Naturally, after repeating the same feature one year later back in 2011, I've decided that it would be nothing but compulsary to write a 2012 edition of the games I'm most looking forward to that are scheduled for or are likely to be released within the next twelve months. Before I begin I should note that a number of rules apply to this list. First off, I've been thinking a lot about incorporating journalism based around gaming outside of Nintendo onto the blog, but that will not start here, meaning that this post is based solely around games found on Nintendo consoles (multiplatform titles still count, mind). The second rule is rather obvious, but I'll still point it out regardless; Games confirmed to be in the works such as No More Heroes 3 and Pikmin 3 that haven't had any footage or screenshots related to the game shown-off are excluded from this list, however much I am looking forward to Suda's next masterpiece and Nintendo's upcoming greats. Now that these two rules are out of the way, I can hardly wait to begin. Welcome to the 2012 edition of My Top Ten Most Anticipated Games of the year. Some sacrifices had to be made (Tekken 3D Prime Edition and MH3G in case you're wondering), but ultimately these are then ten games I'm most looking forward to that are set to be released in the next 12 months. Let's get started, shall we?

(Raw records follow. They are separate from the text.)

Lemma rep_step s s' : inv s -> step s s' -> inv s'.
Proof.
  intros [h Hr] Hs. pose proof Hr as (Hin & Hl & Hown).
  destruct Hs as
    [s c H|s c H E|s c H E|s c H E|s c H E|s c H E|s c H E|s c H
    |s c H E|s c H E|s c H E|s c H E|s c H|s c H|s c H]; unfold goto.
  1,2,3,5,10,11,15: exists h; eapply rep_quiet; eauto.
  - apply (rep_owner _ _ _ _ Hr H) in E. done.
  - exists h. eapply rep_quiet; eauto. rewrite Hl. lia.
  - exists (Some c). assert (h = None) as -> by tauto.
    rewrite Hown. pose proof (rep_move s None c Spin Got (Some c) 1 Hr H) as Hm.
    rewrite owner_of_self in Hm by (by eapply lookup_lt_Some).
    apply Hm; auto; [by rewrite bool_decide_eq_true_2|split; congruence|done].
  - exists h. pose proof (rep_inside _ _ _ _ Hr H eq_refl) as ->.
    pose proof (rep_move s (Some c) c Got Crit (Some c) (locked s) Hr H) as Hm.
    rewrite owner_of_self in Hm by (by eapply lookup_lt_Some).
    apply Hm; auto. by rewrite bool_decide_eq_true_2.
  - exfalso. by eapply rep_free in E.
  - exfalso. apply E. by apply (rep_owner _ _ _ _ Hr H).
  - exists h. pose proof (rep_inside _ _ _ _ Hr H eq_refl) as ->.
    pose proof (rep_move s (Some c) c Rel Cleared (Some c) (locked s) Hr H) as Hm.
    rewrite owner_of_self in Hm by (by eapply lookup_lt_Some).
    apply Hm; auto. by rewrite bool_decide_eq_true_2.
  - exists None. pose proof (rep_inside _ _ _ _ Hr H eq_refl) as ->.
    assert (owner s = None) as ->.
    { rewrite Hown. simpl. unfold at_pc in H. by rewrite H. }
    apply (rep_move s (Some c) c Cleared Freed None 0 Hr H); auto; split; congruence.
Qed.

Lemma smp_reachable_inv n s : reachable n s -> inv s.
Proof.
  induction 1; [|by eapply rep_step].
  exists None. unfold rep; split_and!; [|done|done].
  intros c p H. unfold at_pc, init in H. simpl in H.
  apply lookup_replicate in H as [-> _]. done.
Qed.

(** C9: spinlock.c, any number of CPUs, every interleaving of the
    accesses [acquire] and [release] make to [lk->locked] and [lk->cpu]:
    no two CPUs are ever between a successful [xchg] and the store that
    frees the lock; whoever is in its critical section is the owner
    recorded in [lk->cpu] with [lk->locked] set; and no CPU that calls
    [acquire] and [release] alternately ever reaches one of their
    panics. *)
Theorem spinlock_mutual_exclusion n s :
  reachable n s ->
  (forall c d p q, at_pc s c p -> at_pc s d q ->
     inside p = true -> inside q = true -> c = d) /\
  (forall c, at_pc s c Crit -> owner s = Some c /\ locked s <> 0) /\
  (forall c, ~ at_pc s c Panicked).
Proof.
  intros [h Hr]%smp_reachable_inv. split_and!.
  - intros c d p q Hc Hd Hp Hq.
    pose proof (rep_inside _ _ _ _ Hr Hc Hp). pose proof (rep_inside _ _ _ _ Hr Hd Hq). congruence.
  - intros c Hc. split; [by apply (rep_owner _ _ _ _ Hr Hc)|by eapply rep_free].
  - intros c Hc. destruct Hr as (Hin & _). by destruct (Hin _ _ Hc).
Qed.

Lemma spinlock_mutual_exclusion_witness :
  reachable 2 (mkst 1 (Some 0%nat) [Crit; Spin]) /\
  owner (mkst 1 (Some 0%nat) [Crit; Spin]) = Some 0%nat.
Proof.
  assert (reachable 2 (mkst 1 (Some 0%nat) [Crit; Spin])) as Hr;
    [|split; [exact Hr|]; by apply (spinlock_mutual_exclusion 2 _ Hr)].
  eapply r_step; [|apply (s_setcpu (mkst 1 None [Got; Spin]) 0%nat eq_refl)].
  eapply r_step; [|apply (s_xchg_free (mkst 0 None [Spin; Spin]) 0%nat eq_refl eq_refl)].
  eapply r_step; [|apply (s_hold_free (mkst 0 None [Spin; Pushed]) 1%nat eq_refl eq_refl)].
  eapply r_step; [|apply (s_pushcli (mkst 0 None [Spin; Idle]) 1%nat eq_refl)].
  eapply r_step; [|apply (s_hold_free (mkst 0 None [Pushed; Idle]) 0%nat eq_refl eq_refl)].
  eapply r_step; [|apply (s_pushcli (mkst 0 None [Idle; Idle]) 0%nat eq_refl)].
  apply r_init.
Defined.

End Smp.

(** spinlock.c, pushcli/popcli: after [n] nested [pushcli] calls,
    interrupts are off, and [n] matching [popcli] calls bring back the
    nesting depth 0 and the interrupt flag the CPU had before, whatever
    it was; none of them panics. *)
Theorem pushcli_popcli_nest n env s :
  (0 < n)%nat -> ncli (kcpu s) = 0 ->
  exists s1 s2,
    pushcli_n n env s = Ok tt s1 env /\ iflag (kcpu s1) = false /\
    popcli_n n env s1 = Ok tt s2 env /\
    ncli (kcpu s2) = 0 /\ iflag (kcpu s2) = iflag (kcpu s).
Proof.
  intros Hn H0.
  destruct (pushcli_n_run n env s) as (s1 & E1 & H1 & H2 & _); [split; [lia|by rewrite H0]|].
  destruct (H2 Hn) as [Hi Ha]. rewrite H0 in Ha. simpl in Ha.
  destruct (popcli_n_run n env s1) as (s2 & E2 & H3 & H4); [done|lia|done|].
  exists s1, s2. split_and!; auto. congruence.
Qed.

Lemma pushcli_popcli_nest_witness :
  exists s1 s2,
    pushcli_n 3 [] kst_boot = Ok tt s1 [] /\ iflag (kcpu s1) = false /\
    popcli_n 3 [] s1 = Ok tt s2 [] /\
    ncli (kcpu s2) = 0 /\ iflag (kcpu s2) = iflag (kcpu kst_boot).
Proof. apply (pushcli_popcli_nest 3 [] kst_boot); [lia | reflexivity]. Defined.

We begin this list with the 3DS follow-up to a Gamecube title that I'm to this day rather disappointed at myself for missing out on. Countless games, new and old, have left Luigi's Mansion in the shadows where it surely won't be purchased by yours truly for a while, which is a shame because it's a game that has mostly received a fair amount of praise from those who have played it. Based around the interesting gameplay quirk of Mario's less chubby brother Luigi being scared out of his dungarees (not literally, that would be disgusting), the Gamecube's undeniable ultimate launch title involved the scaredy-cat plumber setting out on a short but sweet mission to rescue his brother from a mansion with the help of a titular device known as the Poltergust 3000. Why would he need this ridiculous excuse for a modified vacuum cleaner, you ask? Quite simply, because the mansion is filled with dastardly ghosts and other such 'horrors' that Luigi had to face up to and engage in some professional ghost bustin'. The quirky gameplay mechanics were undeniably original and some of the most celebrated aspects of Luigi's Mansion, but despite the game being liked by many, praise isn't the only form of feedback the title received. Sub-par graphics and a disappointingly short story with next to no incentive to be replayed held the game back, and if you're not a fan of its gameplay you're undeniably not going to like the Luigi's Mansion at all.
Luckily, with the help of a small Canadian development team, Nintendo are set to impress with the totally unexpected and superior-sounding sequel to the title that kick-started the Gamecube with a mediocre bang, which we saw announced at last years E3 conference. We haven't seen much of Luigi's Mansion 2 since that event, but when Reggie Fils-Aime talked of a much-increased quantity of game time before the player will reach the end credits, after conquering not one, but several mansions, not forgetting apparently astounding 3D visuals that seem perfectly suited to the new 3DS sequel, Nintendo and their Canadian chums look to right the supposed wrongs that the original game set in stone. I may not have played Luigi's Mansion, but I'm definitely looking forward to Luigi's Mansion 2 with high levels of anticipation.
9. Beyond the Labyrinth
At the number 9 spot on this list of piqued anticipation, we find what is most definitely the quirkiest and most obscure game of all ten of these titles, and you'll discover why in a moment. At its core, this game is a dungeon crawler. You know, those boring games in which you trawl around a generic, block-based dungeon and fight un-animated baddies for general RPG-style reward reaping? The DS had a fair few of these titles released for only a select few; those who are fans of randomly generated, albeit rather unexciting dungeon exploration. I seem to be wailing on dungeon crawlers a lot, despite my RPG loving roots, but there's no denying that most of the time these games aren't exactly masterpieces. The game that takes the numero nueve spot on this list, however, looks to change that sad but true fact. Some might say it even goes 'Beyond' what we've ever seen before in a dungeon-crawling game. Beyond the Labyrinth is a 3DS game in which you explore a floor-based dungeon doing the usual levelling-up, fighting enemies and discovering hidden treasure chests and other such standardised malarkey found in most other games of this ilk. However, this game has a fair few tricks up its sleeve - the first of which being the fact that, quite simply, it looks absolutely gorgeous. The locales you find yourself in while delving deeper into the labyrinth are far away from ordinary dungeon-crawler fare, and instead opt for some truly beautiful areas in both a graphical and artistic sense. And of course, there's no need to mention that the game is fully 3D, which can only make things even more immersive.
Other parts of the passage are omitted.